_Exercise details_.
Only the lines from the start of the data through the one containing "the language and" belong in your answer; return them exactly.
*** Records shown Section Begins ***
(** * Further properties *)

(** ** [executeCodeFlow] *)

(** X1.  The body of the flow never throws, and what it does to the world is
    to send one request for each test case, in the order of the test cases:
    the language and the source code of the input, the version [*], and the
    input of the test case as standard input. *)
Theorem X1_flow_returns_after_one_request_per_test_case
        (env : Env) (input : ExecuteCodeInput.t) (w : World) :
  exists out,
    returns (executeCodeFlow env input) w out
      (afterFetches w
         ((fun tc => Request.mk (ExecuteCodeInput.language input) (js "*")
                                [ExecuteCodeInput.sourceCode input]
                                (TestCase.input tc))
            <$> ExecuteCodeInput.testCases input)).
Proof. eexists. apply executeCodeFlow_eq. Qed.

(** X2.  The summary never counts more passes than test cases, and with no
    test case it is the empty summary and nothing is sent. *)
Theorem X2_flow_passes_at_most_every_test_case
        (env : Env) (input : ExecuteCodeInput.t) (w : World) :
  exists out w',
    returns (executeCodeFlow env input) w out w'
    /\ (ExecuteCodeOutput.totalPassed out <= ExecuteCodeOutput.totalCases out)%nat
    /\ (ExecuteCodeInput.testCases input = [] ->
        out = ExecuteCodeOutput.mk [] 0 0 /\ w' = w).
Proof.
  eexists _, _. split; [apply executeCodeFlow_eq|].
  split; [apply flowOutput_passed_le|].
  intros Hnil. unfold flowOutput. rewrite Hnil. cbn.
  split; [reflexivity | apply afterFetches_nil].
Qed.
Lemma insert_by_start_filter (q : Q) (x : CutEvent) (l : list CutEvent) :
  filter (fun c => Qeq_bool (start c) q) (insert_by_start x l) =
  filter (fun c => Qeq_bool (start c) q) (x :: l).
Proof.
  induction l as [|y l IH]; simpl; [reflexivity|].
  destruct (Qle_bool (start x) (start y)) eqn:E; [reflexivity|].
  simpl. rewrite IH. simpl.
  destruct (Qeq_bool (start x) q) eqn:Ex; destruct (Qeq_bool (start y) q) eqn:Ey;
    try reflexivity.
  apply Qeq_bool_iff in Ex, Ey.
  assert (C : Qle_bool (start x) (start y) = true) by (apply Qle_bool_iff; lra).
  congruence.
Qed.

Lemma sort_by_start_stable (q : Q) (l : list CutEvent) :
  filter (fun c => Qeq_bool (start c) q) (sort_by_start l) =
  filter (fun c => Qeq_bool (start c) q) l.
Proof.
  induction l as [|x l IH]; simpl; [reflexivity|].
  rewrite insert_by_start_filter. simpl. rewrite IH. reflexivity.
Qed.

Lemma analyzeVideoMock_in (rnd : Random) (d : Q) (c : CutEvent) :
  In c (analyzeVideoMock rnd d) ->
  exists j k', (j < Z.to_nat (numberOfCuts d))%nat /\ c = fst (mock_cut rnd d j k').
Proof.
  intro H. unfold analyzeVideoMock in H.
  apply (Permutation_in _ (Permutation_sym (sort_by_start_perm _))) in H.
  destruct (mock_cuts_in _ _ _ _ _ _ H) as (j & k' & Hj & ->).
  exists j, k'. split; [lia | reflexivity].
Qed.

Lemma NoDup_map_filter {A B : Type} (g : A -> B) (f : A -> bool) (l : list A) :
  NoDup (map g l) -> NoDup (map g (filter f l)).
Proof.
  induction l as [|x l IH]; simpl; intro H; [constructor|].
  inversion H as [|y ys Hn Hd]; subst.
  destruct (f x); simpl; [constructor|]; try (apply IH; assumption).
  intro C. apply Hn. rewrite in_map_iff in C |- *.
  destruct C as (z & Hz & Hin). apply filter_In in Hin. exists z. tauto.
Qed.
(** When the first character of the separator does not occur again in it,
    an occurrence that follows a separator-free prefix is the leftmost. *)
Lemma find_sep_after_clean_prefix (c : char) (t before rest : str) :
  ~ In c t -> ~ Substring (c :: t) before ->
  find_sep (c :: t) (before ++ (c :: t) ++ rest) = Some (before, rest).
Proof.
  intros Hc. induction before as [|x a IH]; intros Ha.
  - cbn [app]. cbn [find_sep].
    change (c :: t ++ rest) with ((c :: t) ++ rest).
    now rewrite strip_prefix_app.
  - change ((x :: a) ++ (c :: t) ++ rest) with (x :: (a ++ (c :: t) ++ rest)).
    cbn [find_sep].
    destruct (strip_prefix (c :: t) (x :: a ++ (c :: t) ++ rest)) as [r|] eqn:Hp.
    + exfalso. apply strip_prefix_some in Hp.
      change (x :: a ++ (c :: t) ++ rest)
        with ((x :: a) ++ (c :: t) ++ rest) in Hp.
      apply app_eq_app in Hp as (l & [[E1 E2]|[E1 E2]]).
      * apply Ha. exists [], l. exact E1.
      * destruct l as [|c' l].
        -- apply Ha. exists [], []. cbn. rewrite app_nil_r in *. now subst.
        -- injection E2 as <- _. injection E1 as _ E1.
           apply Hc. rewrite E1. apply in_or_app. right. now left.
    + rewrite IH by (eapply Substring_cons_inv; eassumption).
      reflexivity.
Qed.

Section Split.

Variable sep : str.
Hypothesis sep_nonempty : sep <> [].

Lemma find_sep_shorter (s before rest : str) :
  find_sep sep s = Some (before, rest) -> length rest < length s.
Proof.
  intros H. apply find_sep_some in H as ->.
  rewrite !length_app. destruct sep; [contradiction|cbn; lia].
Qed.

Lemma split_fuel_enough (n m : nat) (s : str) :
  length s < n -> length s < m -> split_fuel n sep s = split_fuel m sep s.
Proof.
  revert m s. induction n as [|n IH]; intros m s Hn Hm; [lia|].
  destruct m as [|m]; [lia|]. cbn [split_fuel].
  destruct (find_sep sep s) as [[a b]|] eqn:E; [|reflexivity].
  apply find_sep_shorter in E. f_equal. apply IH; lia.
Qed.

(** One round of [split]: the fuel never runs out. *)
Lemma split_unfold (s : str) :
  split sep s =
  match find_sep sep s with
  | None => [s]
  | Some (before, rest) => before :: split sep rest
  end.
Proof.
  unfold split at 1. cbn [split_fuel].
  destruct (find_sep sep s) as [[a b]|] eqn:E; [|reflexivity].
  apply find_sep_shorter in E. f_equal. apply split_fuel_enough; lia.
Qed.

Lemma split_no_sep (s : str) : ~ Substring sep s -> split sep s = [s].
Proof.
  intros H. rewrite split_unfold.
  apply find_sep_none_iff in H. now rewrite H.
Qed.

Lemma replace_fuel_enough (new : str) (n m : nat) (s : str) :
  length s < n -> length s < m ->
  replace_fuel n sep new s = replace_fuel m sep new s.
Proof.
  revert m s. induction n as [|n IH]; intros m s Hn Hm; [lia|].
  destruct m as [|m]; [lia|]. cbn [replace_fuel].
  destruct (find_sep sep s) as [[a b]|] eqn:E; [|reflexivity].
  apply find_sep_shorter in E. do 2 f_equal. apply IH; lia.
Qed.

Lemma replace_unfold (new s : str) :
  replace sep new s =
  match find_sep sep s with
  | None => s
  | Some (before, rest) => before ++ new ++ replace sep new rest
  end.
Proof.
  unfold replace at 1. cbn [replace_fuel].
  destruct (find_sep sep s) as [[a b]|] eqn:E; [|reflexivity].
  apply find_sep_shorter in E. do 2 f_equal. apply replace_fuel_enough; lia.
Qed.

End Split.

Lemma find_sep_at_start (sep rest : str) :
  find_sep sep (sep ++ rest) = Some ([], rest).
Proof.
  destruct (sep ++ rest) eqn:E; cbn [find_sep];
    now rewrite <- E, strip_prefix_app.
Qed.

(** The piece that [split] returns first is a prefix of the string. *)
Lemma split_head_prefix (sep s : str) :
  sep <> [] -> exists tl, s = hd [] (split sep s) ++ tl.
Proof.
  intros Hsep. rewrite split_unfold by assumption.
  destruct (find_sep sep s) as [[a b]|] eqn:E; cbn [hd].
  - apply find_sep_some in E. now exists (sep ++ b).
  - exists []. now rewrite app_nil_r.
Qed.

(** The built-ins on the inputs of the Python documentation. *)
Example split_commas :
  split (lit ",") (lit "1,2,,3,") = [lit "1"; lit "2"; []; lit "3"; []].
Proof. vm_compute. reflexivity. Qed.

Example split_without_overlap :
  split (lit "aa") (lit "aaaaa") = [[]; []; lit "a"].
Proof. vm_compute. reflexivity. Qed.

Example replace_without_overlap :
  replace (lit "aa") (lit "b") (lit "aaaaa") = lit "bba".
Proof. vm_compute. reflexivity. Qed.

Example strip_spacious :
  strip ([32; 9; 10]%N ++ lit "spacious  text" ++ [13; 32; 160]%N)
  = lit "spacious  text".
Proof. vm_compute. reflexivity. Qed.

Example range_with_step :
  range 0 10 3 = Ok [0; 3; 6; 9]%Z /\ range 0 10 (-3) = Ok [] /\
  range 10 0 (-3) = Ok [10; 7; 4; 1]%Z.
Proof. repeat split; vm_compute; reflexivity. Qed.

Example slice_clamps :
  slice (lit "abcdef") 4 9 = lit "ef" /\ slice (lit "abcdef") (-2) 6 = lit "ef" /\
  slice (lit "abcdef") 7 9 = [] /\ slice (lit "abcdef") 2 (-1) = lit "cde".
Proof. repeat split; vm_compute; reflexivity. Qed.

(* ================================================================== *)
(** * Cache tool *)
(* ================================================================== *)

Section HitCache.

Variables CacheHandler Value : Type.
Variable read : CacheHandler -> str -> str -> Value.
Variable self : CacheTools CacheHandler.

Local Abbreviation tool_ := (lit "tool:").
Local Abbreviation input_ := (lit "|input:").

Lemma tool_nonempty : tool_ <> [].
Proof. discriminate. Qed.

Lemma input_nonempty : input_ <> [].
Proof. discriminate. Qed.

(** No occurrence of "tool:" can begin inside "|input:". *)
Lemma tool_not_across_input (X Y : str) :
  ~ Substring tool_ X -> ~ Substring tool_ Y ->
  ~ Substring tool_ (X ++ input_ ++ Y).
Proof.
  intros HX HY.
  change (X ++ input_ ++ Y) with (X ++ 124%N :: (lit "input:" ++ Y)).
  apply Substring_app_cons; [|assumption|].
  - vm_compute. intuition discriminate.
  - apply find_sep_none_iff. apply find_sep_none_iff in HY.
    unfold lit in *. cbn in *. now rewrite HY.
Qed.

Lemma split_key (X Y : str) :
  ~ Substring tool_ X -> ~ Substring tool_ Y ->
  split tool_ (tool_ ++ X ++ input_ ++ Y) = [[]; X ++ input_ ++ Y].
Proof.
  intros HX HY.
  rewrite split_unfold by apply tool_nonempty.
  rewrite find_sep_at_start.
  rewrite split_no_sep;
    [reflexivity|apply tool_nonempty|now apply tool_not_across_input].
Qed.

Lemma split_segment (X Y : str) :
  ~ Substring input_ X -> ~ Substring input_ Y ->
  split input_ (X ++ input_ ++ Y) = [X; Y].
Proof.
  intros HX HY.
  assert (E : find_sep input_ (X ++ input_ ++ Y) = Some (X, Y)).
  { apply (@find_sep_after_clean_prefix 124%N (lit "input:") X Y).
    - vm_compute. intuition discriminate.
    - exact HX. }
  rewrite split_unfold by apply input_nonempty.
  rewrite E.
  rewrite split_no_sep; [reflexivity|apply input_nonempty|assumption].
Qed.

End HitCache.

(** C3 (as amended). For [X] and [Y] that contain neither "tool:" nor
    "|input:", [hit_cache] on the key "tool:X|input:Y" reads the cache at
    [X.strip()] and [Y.strip()] and returns that value; the pair is [X], [Y]
    itself when neither has white space at its ends. *)
Theorem hit_cache_parses_key {CacheHandler Value : Type}
    (read : CacheHandler -> str -> str -> Value)
    (self : CacheTools CacheHandler) (X Y : str) :
  ~ Substring (lit "tool:") X -> ~ Substring (lit "|input:") X ->
  ~ Substring (lit "tool:") Y -> ~ Substring (lit "|input:") Y ->
  hit_cache read self (lit "tool:" ++ X ++ lit "|input:" ++ Y)
    = Ok (read (cache_handler self) (strip X) (strip Y)) /\
  (strip X = X -> strip Y = Y ->
   hit_cache read self (lit "tool:" ++ X ++ lit "|input:" ++ Y)
     = Ok (read (cache_handler self) X Y)).
Proof.
  intros HtX HiX HtY HiY.
  assert (H : hit_cache read self (lit "tool:" ++ X ++ lit "|input:" ++ Y)
              = Ok (read (cache_handler self) (strip X) (strip Y))).
  { unfold hit_cache. rewrite split_key by assumption.
    cbn [index nth_error bind].
    rewrite split_segment by assumption. reflexivity. }
  split; [exact H|].
  intros EX EY. rewrite H. now rewrite EX, EY.
Qed.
*** Records shown Section Ends ***
_Answer space_.
(** * Further properties *)

(** ** [executeCodeFlow] *)

(** X1.  The body of the flow never throws, and what it does to the world is
    to send one request for each test case, in the order of the test cases:
    the language and the source code of the input, the version [*], and the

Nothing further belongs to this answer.